------ Data to use

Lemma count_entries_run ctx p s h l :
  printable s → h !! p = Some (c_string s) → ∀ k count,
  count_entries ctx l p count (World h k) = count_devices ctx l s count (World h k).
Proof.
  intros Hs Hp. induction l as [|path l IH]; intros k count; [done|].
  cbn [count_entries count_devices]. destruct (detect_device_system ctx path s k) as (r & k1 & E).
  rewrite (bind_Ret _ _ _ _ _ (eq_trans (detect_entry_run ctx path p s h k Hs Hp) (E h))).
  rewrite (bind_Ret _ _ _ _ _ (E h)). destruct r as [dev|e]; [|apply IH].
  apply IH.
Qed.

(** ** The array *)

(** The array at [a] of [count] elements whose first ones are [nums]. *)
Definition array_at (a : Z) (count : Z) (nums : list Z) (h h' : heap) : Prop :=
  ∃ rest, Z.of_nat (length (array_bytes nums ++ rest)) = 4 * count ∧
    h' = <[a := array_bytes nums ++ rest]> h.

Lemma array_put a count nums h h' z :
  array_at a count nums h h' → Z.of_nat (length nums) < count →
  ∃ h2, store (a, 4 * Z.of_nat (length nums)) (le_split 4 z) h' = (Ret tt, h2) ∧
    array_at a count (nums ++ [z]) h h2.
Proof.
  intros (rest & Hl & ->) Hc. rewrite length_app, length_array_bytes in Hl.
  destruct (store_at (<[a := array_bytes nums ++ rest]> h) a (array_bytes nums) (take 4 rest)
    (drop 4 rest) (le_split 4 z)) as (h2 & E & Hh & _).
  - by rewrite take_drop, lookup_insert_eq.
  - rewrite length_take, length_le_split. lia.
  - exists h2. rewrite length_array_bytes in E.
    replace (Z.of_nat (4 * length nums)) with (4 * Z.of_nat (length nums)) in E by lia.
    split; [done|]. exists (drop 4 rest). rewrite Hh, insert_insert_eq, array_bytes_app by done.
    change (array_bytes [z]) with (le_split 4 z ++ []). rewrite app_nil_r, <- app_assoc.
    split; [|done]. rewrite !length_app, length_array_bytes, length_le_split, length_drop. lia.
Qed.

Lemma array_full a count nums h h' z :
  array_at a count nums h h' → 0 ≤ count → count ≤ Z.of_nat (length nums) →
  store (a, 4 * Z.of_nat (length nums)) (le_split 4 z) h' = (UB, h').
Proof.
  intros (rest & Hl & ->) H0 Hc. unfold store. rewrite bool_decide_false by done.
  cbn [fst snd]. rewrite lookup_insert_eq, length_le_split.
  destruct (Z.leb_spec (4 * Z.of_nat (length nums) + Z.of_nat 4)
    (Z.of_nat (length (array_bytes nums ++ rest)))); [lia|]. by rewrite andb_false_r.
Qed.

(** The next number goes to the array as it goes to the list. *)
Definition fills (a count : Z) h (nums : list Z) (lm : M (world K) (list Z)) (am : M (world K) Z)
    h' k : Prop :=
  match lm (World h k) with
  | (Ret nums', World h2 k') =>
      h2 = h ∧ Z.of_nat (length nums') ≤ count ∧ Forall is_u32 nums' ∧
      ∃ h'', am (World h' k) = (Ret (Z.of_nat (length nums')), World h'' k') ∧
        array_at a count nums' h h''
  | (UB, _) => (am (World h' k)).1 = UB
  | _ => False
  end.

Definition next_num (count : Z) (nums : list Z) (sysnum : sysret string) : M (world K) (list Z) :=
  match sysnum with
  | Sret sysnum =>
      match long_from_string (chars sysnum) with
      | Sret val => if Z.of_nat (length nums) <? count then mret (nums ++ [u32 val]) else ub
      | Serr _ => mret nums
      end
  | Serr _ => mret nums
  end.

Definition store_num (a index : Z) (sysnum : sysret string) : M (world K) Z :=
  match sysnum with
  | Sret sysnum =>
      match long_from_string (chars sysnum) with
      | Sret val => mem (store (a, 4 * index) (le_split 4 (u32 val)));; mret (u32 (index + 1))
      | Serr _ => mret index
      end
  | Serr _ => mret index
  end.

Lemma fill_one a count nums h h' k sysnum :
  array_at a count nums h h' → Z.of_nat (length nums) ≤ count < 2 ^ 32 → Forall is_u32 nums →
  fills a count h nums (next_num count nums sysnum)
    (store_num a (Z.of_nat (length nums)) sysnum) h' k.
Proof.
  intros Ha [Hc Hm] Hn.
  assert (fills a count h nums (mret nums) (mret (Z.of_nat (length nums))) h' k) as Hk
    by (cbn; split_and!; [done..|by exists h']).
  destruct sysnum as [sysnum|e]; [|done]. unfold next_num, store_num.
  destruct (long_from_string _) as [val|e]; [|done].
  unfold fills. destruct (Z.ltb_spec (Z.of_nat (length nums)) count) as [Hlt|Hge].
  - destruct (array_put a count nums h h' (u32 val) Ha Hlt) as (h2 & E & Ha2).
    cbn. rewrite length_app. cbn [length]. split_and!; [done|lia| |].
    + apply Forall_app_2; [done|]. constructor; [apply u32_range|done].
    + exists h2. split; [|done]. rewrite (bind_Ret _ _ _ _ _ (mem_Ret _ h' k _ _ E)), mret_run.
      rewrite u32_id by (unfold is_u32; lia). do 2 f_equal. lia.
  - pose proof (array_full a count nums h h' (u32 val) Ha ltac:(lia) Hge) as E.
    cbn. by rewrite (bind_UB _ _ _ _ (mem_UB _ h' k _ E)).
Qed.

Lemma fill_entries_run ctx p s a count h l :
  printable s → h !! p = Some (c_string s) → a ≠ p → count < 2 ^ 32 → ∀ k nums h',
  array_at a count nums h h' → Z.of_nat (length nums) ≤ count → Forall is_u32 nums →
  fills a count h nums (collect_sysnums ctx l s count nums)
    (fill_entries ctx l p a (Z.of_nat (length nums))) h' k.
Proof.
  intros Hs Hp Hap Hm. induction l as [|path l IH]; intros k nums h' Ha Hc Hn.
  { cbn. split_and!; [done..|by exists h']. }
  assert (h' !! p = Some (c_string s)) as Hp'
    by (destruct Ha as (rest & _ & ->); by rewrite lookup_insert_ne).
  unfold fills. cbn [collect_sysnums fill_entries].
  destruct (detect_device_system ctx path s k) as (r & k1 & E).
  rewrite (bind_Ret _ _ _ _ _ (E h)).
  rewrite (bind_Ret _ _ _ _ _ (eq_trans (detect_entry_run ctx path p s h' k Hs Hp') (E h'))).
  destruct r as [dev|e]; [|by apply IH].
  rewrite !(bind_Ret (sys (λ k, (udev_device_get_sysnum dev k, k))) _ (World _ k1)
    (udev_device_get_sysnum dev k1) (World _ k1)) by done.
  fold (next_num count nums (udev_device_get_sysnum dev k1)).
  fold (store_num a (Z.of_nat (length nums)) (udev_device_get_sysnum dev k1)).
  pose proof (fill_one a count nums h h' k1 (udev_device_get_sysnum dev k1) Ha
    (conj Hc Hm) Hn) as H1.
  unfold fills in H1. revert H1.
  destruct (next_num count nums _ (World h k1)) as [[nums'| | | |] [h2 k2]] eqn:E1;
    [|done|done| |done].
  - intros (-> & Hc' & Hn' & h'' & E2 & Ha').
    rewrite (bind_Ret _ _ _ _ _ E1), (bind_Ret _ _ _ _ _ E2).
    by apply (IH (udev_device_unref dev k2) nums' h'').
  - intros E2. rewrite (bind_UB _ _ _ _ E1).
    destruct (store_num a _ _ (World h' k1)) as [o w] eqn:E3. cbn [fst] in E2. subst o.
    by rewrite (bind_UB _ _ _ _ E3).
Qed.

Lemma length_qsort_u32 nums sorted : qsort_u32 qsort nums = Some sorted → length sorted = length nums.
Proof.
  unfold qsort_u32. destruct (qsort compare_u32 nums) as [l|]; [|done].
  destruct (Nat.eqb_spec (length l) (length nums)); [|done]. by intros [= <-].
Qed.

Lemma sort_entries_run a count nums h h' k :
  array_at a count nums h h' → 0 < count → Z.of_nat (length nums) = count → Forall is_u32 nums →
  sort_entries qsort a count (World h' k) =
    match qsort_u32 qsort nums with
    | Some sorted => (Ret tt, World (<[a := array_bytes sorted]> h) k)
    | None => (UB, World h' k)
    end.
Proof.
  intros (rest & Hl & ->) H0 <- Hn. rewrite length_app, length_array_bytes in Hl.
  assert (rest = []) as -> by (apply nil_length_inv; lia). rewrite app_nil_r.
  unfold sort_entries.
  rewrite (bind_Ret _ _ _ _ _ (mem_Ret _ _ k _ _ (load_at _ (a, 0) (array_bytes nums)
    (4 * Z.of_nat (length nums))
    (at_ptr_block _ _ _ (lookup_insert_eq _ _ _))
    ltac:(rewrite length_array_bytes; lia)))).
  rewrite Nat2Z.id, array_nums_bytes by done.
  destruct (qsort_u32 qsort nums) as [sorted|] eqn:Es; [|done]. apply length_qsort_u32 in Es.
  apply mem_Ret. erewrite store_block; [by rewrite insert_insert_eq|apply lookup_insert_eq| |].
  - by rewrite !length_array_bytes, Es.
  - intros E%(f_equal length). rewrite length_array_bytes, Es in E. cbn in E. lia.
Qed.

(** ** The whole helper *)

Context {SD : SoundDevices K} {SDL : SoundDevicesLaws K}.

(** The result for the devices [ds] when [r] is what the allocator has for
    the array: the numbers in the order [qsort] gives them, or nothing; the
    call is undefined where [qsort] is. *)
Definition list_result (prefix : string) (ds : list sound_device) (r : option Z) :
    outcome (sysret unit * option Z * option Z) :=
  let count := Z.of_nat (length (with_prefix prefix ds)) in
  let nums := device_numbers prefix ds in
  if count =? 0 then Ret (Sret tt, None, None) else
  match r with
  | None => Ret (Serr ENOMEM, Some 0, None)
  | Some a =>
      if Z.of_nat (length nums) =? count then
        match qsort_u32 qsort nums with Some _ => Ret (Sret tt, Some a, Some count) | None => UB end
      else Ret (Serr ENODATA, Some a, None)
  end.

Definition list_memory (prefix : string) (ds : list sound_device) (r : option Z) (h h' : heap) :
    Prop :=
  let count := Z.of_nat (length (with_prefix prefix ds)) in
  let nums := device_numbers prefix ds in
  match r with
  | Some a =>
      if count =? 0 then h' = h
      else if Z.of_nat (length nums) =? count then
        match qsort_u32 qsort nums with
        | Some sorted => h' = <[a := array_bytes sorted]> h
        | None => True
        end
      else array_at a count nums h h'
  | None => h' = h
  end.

------------

# Exercise goal:
In the data above, retype exactly and only the lines between the one holding "cbn. rewrite length_app." and the one holding "k _ _ E)), mret_run.", inclusive.

# Reply:
    cbn. rewrite length_app. cbn [length]. split_and!; [done|lia| |].
    + apply Forall_app_2; [done|]. constructor; [apply u32_range|done].
    + exists h2. split; [|done]. rewrite (bind_Ret _ _ _ _ _ (mem_Ret _ h' k _ _ E)), mret_run.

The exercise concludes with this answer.